Stored items:
··········
(** Rewriting the rows of table [t] changes the view exactly as it changes the
    rows with the key. *)
Lemma user_view_write t f d k u o :
  wf_db d → wf_db (set_perms t (set_t_user f) d) → u ∈ users d →
  (∀ r, perm_pk r ≠ (k, u_id u) → r ∈ f (t_user (perms d t)) ↔ r ∈ t_user (perms d t)) →
  (∀ r, r ∈ f (t_user (perms d t)) → perm_pk r = (k, u_id u) → o = Some (p_permission r)) →
  (∀ p, o = Some p → ∃ r, r ∈ f (t_user (perms d t)) ∧ perm_pk r = (k, u_id u) ∧ p_permission r = p) →
  ∀ k' n', user_view t (set_perms t (set_t_user f) d) k' n' = upd_view (user_view t d) k (u_username u) o k' n'.
Proof.
  intros Hwf Hwf' Hu Hother Hkey Ho k' n'. apply option_eq. intros p.
  rewrite (user_view_Some _ _ _ _ _ Hwf'). rewrite perms_set_perms_eq. cbn [users set_perms set_t_user t_user].
  unfold upd_view. case_decide as Hc.
  - destruct Hc as [-> ->]. split.
    + intros (u'&r&Hu'&Hn&Hr&Hpk&<-). apply (user_unique_name d) in Hn as ->; [|done..].
      by apply Hkey.
    + intros (r&Hr&Hpk&<-)%Ho. eauto 10.
  - rewrite (user_view_Some _ _ _ _ _ Hwf).
    assert (∀ u' r, u' ∈ users d → u_username u' = n' → perm_pk r = (k', u_id u') → perm_pk r ≠ (k, u_id u)) as Hne.
    { intros u' r Hu' Hn Hpk. rewrite Hpk. intros [= -> Hid]. destruct Hc.
      split; [done|]. rewrite -Hn. f_equal. by apply (user_unique_id d). }
    split; intros (u'&r&Hu'&Hn&Hr&Hpk&<-); exists u', r; repeat split; try done;
      eapply Hother; eauto.
Qed.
··········
§ WHAT IS NEEDED
Every line above needs to be repeated exactly as shown.

§ ANSWER SPACE
(** Rewriting the rows of table [t] changes the view exactly as it changes the
    rows with the key. *)
Lemma user_view_write t f d k u o :
  wf_db d → wf_db (set_perms t (set_t_user f) d) → u ∈ users d →
  (∀ r, perm_pk r ≠ (k, u_id u) → r ∈ f (t_user (perms d t)) ↔ r ∈ t_user (perms d t)) →
  (∀ r, r ∈ f (t_user (perms d t)) → perm_pk r = (k, u_id u) → o = Some (p_permission r)) →
  (∀ p, o = Some p → ∃ r, r ∈ f (t_user (perms d t)) ∧ perm_pk r = (k, u_id u) ∧ p_permission r = p) →
  ∀ k' n', user_view t (set_perms t (set_t_user f) d) k' n' = upd_view (user_view t d) k (u_username u) o k' n'.
Proof.
  intros Hwf Hwf' Hu Hother Hkey Ho k' n'. apply option_eq. intros p.
  rewrite (user_view_Some _ _ _ _ _ Hwf'). rewrite perms_set_perms_eq. cbn [users set_perms set_t_user t_user].
  unfold upd_view. case_decide as Hc.
  - destruct Hc as [-> ->]. split.
    + intros (u'&r&Hu'&Hn&Hr&Hpk&<-). apply (user_unique_name d) in Hn as ->; [|done..].
      by apply Hkey.
    + intros (r&Hr&Hpk&<-)%Ho. eauto 10.
  - rewrite (user_view_Some _ _ _ _ _ Hwf).
    assert (∀ u' r, u' ∈ users d → u_username u' = n' → perm_pk r = (k', u_id u') → perm_pk r ≠ (k, u_id u)) as Hne.
    { intros u' r Hu' Hn Hpk. rewrite Hpk. intros [= -> Hid]. destruct Hc.
      split; [done|]. rewrite -Hn. f_equal. by apply (user_unique_id d). }
    split; intros (u'&r&Hu'&Hn&Hr&Hpk&<-); exists u', r; repeat split; try done;
      eapply Hother; eauto.
Qed.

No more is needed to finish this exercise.